Material supplied ::
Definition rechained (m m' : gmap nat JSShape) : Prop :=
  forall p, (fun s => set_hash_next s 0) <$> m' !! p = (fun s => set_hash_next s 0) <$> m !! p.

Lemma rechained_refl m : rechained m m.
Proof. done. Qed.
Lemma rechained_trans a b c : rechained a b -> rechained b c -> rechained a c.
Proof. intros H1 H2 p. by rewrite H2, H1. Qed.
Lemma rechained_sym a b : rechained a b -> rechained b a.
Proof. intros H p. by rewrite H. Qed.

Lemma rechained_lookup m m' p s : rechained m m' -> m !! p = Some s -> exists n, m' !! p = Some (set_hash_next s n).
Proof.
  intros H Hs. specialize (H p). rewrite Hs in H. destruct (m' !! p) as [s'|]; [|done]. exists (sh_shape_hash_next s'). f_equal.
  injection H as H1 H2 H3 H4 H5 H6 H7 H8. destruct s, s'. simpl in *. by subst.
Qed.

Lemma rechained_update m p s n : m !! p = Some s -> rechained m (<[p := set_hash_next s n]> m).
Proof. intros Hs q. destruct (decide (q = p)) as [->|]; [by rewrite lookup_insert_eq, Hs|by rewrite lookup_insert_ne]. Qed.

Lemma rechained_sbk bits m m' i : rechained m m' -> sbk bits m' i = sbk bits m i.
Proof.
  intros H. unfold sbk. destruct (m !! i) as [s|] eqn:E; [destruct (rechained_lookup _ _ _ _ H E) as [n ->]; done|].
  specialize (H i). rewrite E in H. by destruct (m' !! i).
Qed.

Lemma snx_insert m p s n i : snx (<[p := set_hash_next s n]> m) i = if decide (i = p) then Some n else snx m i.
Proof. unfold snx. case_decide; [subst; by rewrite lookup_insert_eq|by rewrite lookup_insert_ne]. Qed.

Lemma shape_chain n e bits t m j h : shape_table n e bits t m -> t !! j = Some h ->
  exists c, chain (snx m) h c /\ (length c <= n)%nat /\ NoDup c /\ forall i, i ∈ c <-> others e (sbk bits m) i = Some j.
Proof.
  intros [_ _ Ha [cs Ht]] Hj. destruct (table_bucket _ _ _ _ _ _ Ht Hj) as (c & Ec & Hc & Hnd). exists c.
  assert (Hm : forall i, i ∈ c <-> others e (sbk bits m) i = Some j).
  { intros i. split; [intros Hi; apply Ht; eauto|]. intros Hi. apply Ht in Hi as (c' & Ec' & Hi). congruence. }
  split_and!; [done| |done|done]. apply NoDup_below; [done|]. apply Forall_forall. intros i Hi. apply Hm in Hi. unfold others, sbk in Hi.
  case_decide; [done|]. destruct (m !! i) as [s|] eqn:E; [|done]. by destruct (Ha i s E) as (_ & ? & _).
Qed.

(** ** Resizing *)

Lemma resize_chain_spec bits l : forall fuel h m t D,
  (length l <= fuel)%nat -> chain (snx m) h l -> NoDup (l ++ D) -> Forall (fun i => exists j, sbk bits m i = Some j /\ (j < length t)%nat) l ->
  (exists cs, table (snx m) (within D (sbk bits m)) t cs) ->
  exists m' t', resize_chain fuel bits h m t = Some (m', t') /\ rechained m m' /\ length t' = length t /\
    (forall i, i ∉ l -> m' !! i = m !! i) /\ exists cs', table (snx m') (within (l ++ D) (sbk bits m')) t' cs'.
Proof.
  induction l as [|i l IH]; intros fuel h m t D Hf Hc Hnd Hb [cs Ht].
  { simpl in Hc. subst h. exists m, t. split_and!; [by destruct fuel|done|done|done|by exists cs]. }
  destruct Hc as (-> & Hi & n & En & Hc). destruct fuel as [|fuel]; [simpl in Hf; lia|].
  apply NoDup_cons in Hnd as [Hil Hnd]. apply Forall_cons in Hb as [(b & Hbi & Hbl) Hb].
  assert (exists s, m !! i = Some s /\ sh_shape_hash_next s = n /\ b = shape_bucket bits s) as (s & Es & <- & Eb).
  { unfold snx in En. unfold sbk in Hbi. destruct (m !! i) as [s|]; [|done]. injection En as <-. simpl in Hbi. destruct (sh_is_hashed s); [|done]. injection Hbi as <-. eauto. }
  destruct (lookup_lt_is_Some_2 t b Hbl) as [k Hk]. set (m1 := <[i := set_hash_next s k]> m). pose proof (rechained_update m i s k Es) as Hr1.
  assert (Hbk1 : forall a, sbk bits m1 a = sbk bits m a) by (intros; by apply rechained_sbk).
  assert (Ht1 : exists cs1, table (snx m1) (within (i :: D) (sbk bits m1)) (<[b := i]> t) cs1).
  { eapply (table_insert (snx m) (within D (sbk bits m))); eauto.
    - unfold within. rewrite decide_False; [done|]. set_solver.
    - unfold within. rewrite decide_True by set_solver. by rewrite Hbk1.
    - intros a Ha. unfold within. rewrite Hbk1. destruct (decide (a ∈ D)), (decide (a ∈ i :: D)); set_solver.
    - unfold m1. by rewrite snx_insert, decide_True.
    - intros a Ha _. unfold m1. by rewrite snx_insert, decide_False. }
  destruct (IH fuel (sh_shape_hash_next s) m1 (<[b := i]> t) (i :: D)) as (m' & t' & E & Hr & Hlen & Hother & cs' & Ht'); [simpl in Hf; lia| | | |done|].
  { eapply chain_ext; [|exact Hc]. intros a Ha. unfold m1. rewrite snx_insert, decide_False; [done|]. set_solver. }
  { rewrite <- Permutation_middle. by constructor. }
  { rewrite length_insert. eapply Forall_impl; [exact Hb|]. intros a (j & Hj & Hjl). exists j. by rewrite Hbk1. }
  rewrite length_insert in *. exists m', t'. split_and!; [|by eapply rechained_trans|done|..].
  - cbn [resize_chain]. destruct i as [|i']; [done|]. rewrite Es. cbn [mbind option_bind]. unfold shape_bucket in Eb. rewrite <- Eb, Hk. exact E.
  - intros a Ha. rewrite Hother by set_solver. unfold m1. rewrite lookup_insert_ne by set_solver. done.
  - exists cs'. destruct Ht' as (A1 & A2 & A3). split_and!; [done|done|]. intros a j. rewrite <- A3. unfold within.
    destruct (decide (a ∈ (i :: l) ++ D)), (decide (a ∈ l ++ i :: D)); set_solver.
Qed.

The task :: Scan the data for the string "exact" and copy each line in which it occurs.

Response to this exercise ::
  { eapply chain_ext; [|exact Hc]. intros a Ha. unfold m1. rewrite snx_insert, decide_False; [done|]. set_solver. }
  { rewrite length_insert. eapply Forall_impl; [exact Hb|]. intros a (j & Hj & Hjl). exists j. by rewrite Hbk1. }
  - cbn [resize_chain]. destruct i as [|i']; [done|]. rewrite Es. cbn [mbind option_bind]. unfold shape_bucket in Eb. rewrite <- Eb, Hk. exact E.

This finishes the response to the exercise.